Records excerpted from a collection
○ ○ ○ ○ ○ ○ ○

(* ===== verification/DaemonTransfers.v ===== *)
(** * serctl_daemon: the transfer registry

    [TransferRegistry] of crates/serctl_daemon/src/daemon.rs: the progress of
    running and recently finished transfers, per profile.  The registry is
    behind one mutex, so every method is one step; a [TransferCancellation] is
    shared with the worker of its transfer, so the flags live in a store of
    their own and records hold their location. *)

From stdpp Require Import gmap sorting.
From S2P Require Import Prelude.
From S2P Require Import Bytes.
From S2P Require Import Text.
From S2P Require Import Crates.
From S2P Require Import IpcCrates.
From S2P Require Import Async.
From S2P Require Import IpcFrame.
From S2P Require Import IpcAuth.
From S2P Require Import Grant.
From S2P Require Import Registry.
#[local] Open Scope string_scope.
#[local] Open Scope list_scope.
#[local] Open Scope Z_scope.

Definition MAX_CONTROL_FRAME : Z := 16 * 1024.
Definition TRANSFER_RECORD_RETENTION : Z := from_secs (15 * 60).
Definition MAX_ACTIVE_TRANSFERS_PER_PROFILE : Z := 8.
Definition MAX_ACTIVE_TRANSFERS_GLOBAL : Z := 48.
Definition MAX_COMPLETED_TRANSFERS_PER_PROFILE : Z := 16.
Definition MAX_COMPLETED_TRANSFERS_GLOBAL : Z := 256.

(** [progress.transfer_id.as_str()] *)
Definition transfer_key (p : TransferProgress) : str := progress_transfer_id p.

Record TransferRecord := {
  tr_profile : str;
  tr_progress : TransferProgress;
  tr_cancellation : nat;                (** [Arc<TransferCancellation>] *)
  tr_finished_at : option Z;
  tr_finished_order : option Z;
  tr_context_discovered : bool;
}.

#[export] Instance transfer_tracked : Tracked str TransferRecord TransferProgress := {|
  owner := tr_profile;
  view := tr_progress;
  finished_at := tr_finished_at;
  finished_order := tr_finished_order;
  context_discovered := tr_context_discovered;
  discover r := {| tr_profile := tr_profile r; tr_progress := tr_progress r;
                   tr_cancellation := tr_cancellation r; tr_finished_at := tr_finished_at r;
                   tr_finished_order := tr_finished_order r; tr_context_discovered := true |};
  view_id := transfer_key;
  view_context := progress_context_id;
|}.
#[export] Instance transfer_tracked_laws : TrackedLaws str TransferRecord TransferProgress.
Proof. by split. Qed.

(** [cancellations] are the flags of all cancellations ever created. *)
Record TransferRegistry := {
  records : gmap str TransferRecord;
  next_finished_order : Z;
  cancellations : list bool;
}.

Definition registry_default : TransferRegistry :=
  {| records := ∅; next_finished_order := 0; cancellations := [] |}.

Definition with_records (rs : gmap str TransferRecord) (s : TransferRegistry) : TransferRegistry :=
  {| records := rs; next_finished_order := next_finished_order s;
     cancellations := cancellations s |}.
Definition put_record (id : str) (r : TransferRecord) (s : TransferRegistry) : TransferRegistry :=
  with_records (<[id := r]> (records s)) s.
Definition in_records {E A} (p : eff (gmap str TransferRecord) E A) : eff TransferRegistry E A :=
  zoom records with_records p.

Definition with_progress (r : TransferRecord) (p : TransferProgress) : TransferRecord :=
  {| tr_profile := tr_profile r; tr_progress := p; tr_cancellation := tr_cancellation r;
     tr_finished_at := tr_finished_at r; tr_finished_order := tr_finished_order r;
     tr_context_discovered := tr_context_discovered r |}.
Definition with_finished (r : TransferRecord) (at_ order : Z) : TransferRecord :=
  {| tr_profile := tr_profile r; tr_progress := tr_progress r;
     tr_cancellation := tr_cancellation r; tr_finished_at := Some at_;
     tr_finished_order := Some order; tr_context_discovered := tr_context_discovered r |}.
Definition with_revision (p : TransferProgress) (revision : Z) : TransferProgress :=
  {| progress_schema_version := progress_schema_version p; progress_event := progress_event p;
     progress_transfer_id := progress_transfer_id p; progress_context_id := progress_context_id p;
     progress_revision := revision; direction := direction p; progress_stage := progress_stage p;
     total_bytes := total_bytes p; confirmed_bytes := confirmed_bytes p;
     durable_bytes := durable_bytes p; window_bps := window_bps p; average_bps := average_bps p;
     eta_ms := eta_ms p; progress_backend := progress_backend p; chunk_bytes := chunk_bytes p;
     window_bytes := window_bytes p; progress_updated_unix_ms := progress_updated_unix_ms p |}.
(** [revision], [event] and [updated_unix_ms] as [cancel] sets them. *)
Definition with_cancel_requested (p : TransferProgress) (revision now_ms : Z) : TransferProgress :=
  {| progress_schema_version := progress_schema_version p;
     progress_event := rs "cancel_requested";
     progress_transfer_id := progress_transfer_id p; progress_context_id := progress_context_id p;
     progress_revision := revision; direction := direction p; progress_stage := progress_stage p;
     total_bytes := total_bytes p; confirmed_bytes := confirmed_bytes p;
     durable_bytes := durable_bytes p; window_bps := window_bps p; average_bps := average_bps p;
     eta_ms := eta_ms p; progress_backend := progress_backend p; chunk_bytes := chunk_bytes p;
     window_bytes := window_bytes p; progress_updated_unix_ms := now_ms |}.

(** [TransferCancellation::cancel] and [is_cancelled]. *)
Definition cancel_flag (l : nat) (s : TransferRegistry) : TransferRegistry :=
  {| records := records s; next_finished_order := next_finished_order s;
     cancellations := <[l := true]> (cancellations s) |}.
Definition is_cancelled (l : nat) (s : TransferRegistry) : bool := nth l (cancellations s) false.

(** The record that replaces [record]. *)
Definition replace_progress (record : TransferRecord) (profile : str) (p : TransferProgress)
  : result string TransferRecord :=
  ensure! bool_decide (tr_profile record = profile) or "transfer profile mismatch" ;;
  ensure! confirmed_bytes (tr_progress record) <=? confirmed_bytes p
    or "transfer confirmation moved backwards" ;;
  ensure! bool_decide (progress_context_id p = progress_context_id (tr_progress record))
    or "transfer operation context changed" ;;
  let* revision := ok_or (checked_add U64_MAX (progress_revision (tr_progress record)) 1)
    "transfer revision is exhausted" in
  Ok (with_progress record (with_revision p revision)).

(** [now] is the monotonic clock as the method reads it. *)
Definition begin (profile : str) (p : TransferProgress) (now : Z)
  : eff TransferRegistry string nat :=
  run~ elift (progress_validate p) ;;
  run~ in_records (emodify (prune_locked TRANSFER_RECORD_RETENTION now)) ;;
  let~ m := eget records in
  ensure~ count (is_active None) m <? MAX_ACTIVE_TRANSFERS_GLOBAL
    or "global active transfer capacity is exhausted" ;;
  ensure~ count (is_active (Some profile)) m <? MAX_ACTIVE_TRANSFERS_PER_PROFILE
    or "profile active transfer capacity is exhausted" ;;
  ensure~ negb (is_some (m !! transfer_key p)) or "transfer id is already registered" ;;
  let~ l := eget (fun s => length (cancellations s)) in
  run~ emodify (fun s =>
    {| records := <[transfer_key p :=
         {| tr_profile := profile; tr_progress := p; tr_cancellation := l;
            tr_finished_at := None; tr_finished_order := None;
            tr_context_discovered := false |}]> (records s);
       next_finished_order := next_finished_order s;
       cancellations := cancellations s ++ [false] |}) ;;
  eret l.

Definition update (profile : str) (p : TransferProgress) : eff TransferRegistry string unit :=
  run~ elift (progress_validate p) ;;
  let~ m := eget records in
  let~ record := elift (ok_or (m !! transfer_key p) "transfer is not registered") in
  let~ record' := elift (replace_progress record profile p) in
  emodify (put_record (transfer_key p) record').

Definition finish (profile : str) (p : TransferProgress) (now : Z)
  : eff TransferRegistry string unit :=
  run~ elift (progress_validate p) ;;
  run~ in_records (emodify (prune_locked TRANSFER_RECORD_RETENTION now)) ;;
  let~ finished_order := eget next_finished_order in
  let~ next := elift (ok_or (checked_add USIZE_MAX finished_order 1)
    "transfer completion order is exhausted") in
  run~ emodify (fun s => {| records := records s; next_finished_order := next;
                            cancellations := cancellations s |}) ;;
  let~ m := eget records in
  let~ record := elift (ok_or (m !! transfer_key p) "transfer is not registered") in
  let~ record' := elift (replace_progress record profile p) in
  run~ emodify (put_record (transfer_key p) (with_finished record' now finished_order)) ;;
  in_records (emodify (enforce_finished_caps MAX_COMPLETED_TRANSFERS_PER_PROFILE
    MAX_COMPLETED_TRANSFERS_GLOBAL profile)).

Section snapshots.
Context `{Json Frame, JsonWriter Frame}.

Definition snapshot_len (transfers : list TransferProgress) : result string Z :=
  map_err (fun _ => "transfer status snapshot exceeds the control-frame bound")
    (encoded_frame_len_limited (TransferStatusInfo transfers) (MAX_CONTROL_FRAME - 1)).

(** [ids] is the order in which the map of records is iterated. *)
Definition snapshots (profile : str) (transfer_id : option TransferId)
    (operation_context_id : option OperationContextId) (enforce_context_discovery : bool)
    (now : Z) (ids : list str) : eff TransferRegistry string (list TransferProgress) :=
  in_records (list_records
    "transfer operation context does not match this daemon instance and object"
    "transfer operation context is required after initial discovery"
    TRANSFER_RECORD_RETENTION now snapshot_len profile transfer_id operation_context_id
    enforce_context_discovery ids).
End snapshots.

Definition cancel (profile : str) (transfer_id : TransferId)
    (operation_context_id : option OperationContextId) (now_ms : Z)
  : eff TransferRegistry string TransferProgress :=
  let~ m := eget records in
  let~ record := elift (ok_or (m !! transfer_id) "transfer was not found for this profile") in
  ensure~ bool_decide (tr_profile record = profile)
    or "transfer was not found for this profile" ;;
  run~ elift (match operation_context_id with
              | Some expected =>
                  ensure (bool_decide (progress_context_id (tr_progress record) = Some expected))
                    "transfer operation context does not match this daemon instance and object"
              | None => Ok tt
              end) ;;
  ensure~ negb (is_finished record) or "transfer is no longer active" ;;
  run~ emodify (cancel_flag (tr_cancellation record)) ;;
  let~ revision := elift (ok_or (checked_add U64_MAX (progress_revision (tr_progress record)) 1)
    "transfer revision is exhausted") in
  let record' := with_progress record (with_cancel_requested (tr_progress record) revision now_ms) in
  run~ emodify (put_record transfer_id record') ;;
  eret (tr_progress record').

(** ** The registry in use

    A call of some method on behalf of a profile, whatever its arguments, the
    clocks and the iteration order, and whether it succeeds. *)
Inductive transfer_call `{Json Frame, JsonWriter Frame} (profile : str)
  : TransferRegistry -> TransferRegistry -> Prop :=
| call_begin p now s : transfer_call profile s (begin profile p now s).1
| call_update p s : transfer_call profile s (update profile p s).1
| call_finish p now s : transfer_call profile s (finish profile p now s).1
| call_snapshots id ctx enforce now ids s :
    NoDup ids -> transfer_call profile s (snapshots profile id ctx enforce now ids s).1
| call_cancel id ctx now_ms s : transfer_call profile s (cancel profile id ctx now_ms s).1.

Definition transfer_calls `{Json Frame, JsonWriter Frame} (s s' : TransferRegistry) : Prop :=
  rtc (fun s s' => exists profile, transfer_call profile s s') s s'.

○ ○ ○ ○ ○ ○ ○

Assigned task: Determine the number of lines in the data that include the word "Open", and provide that number without comment.

Answer to the problem: 3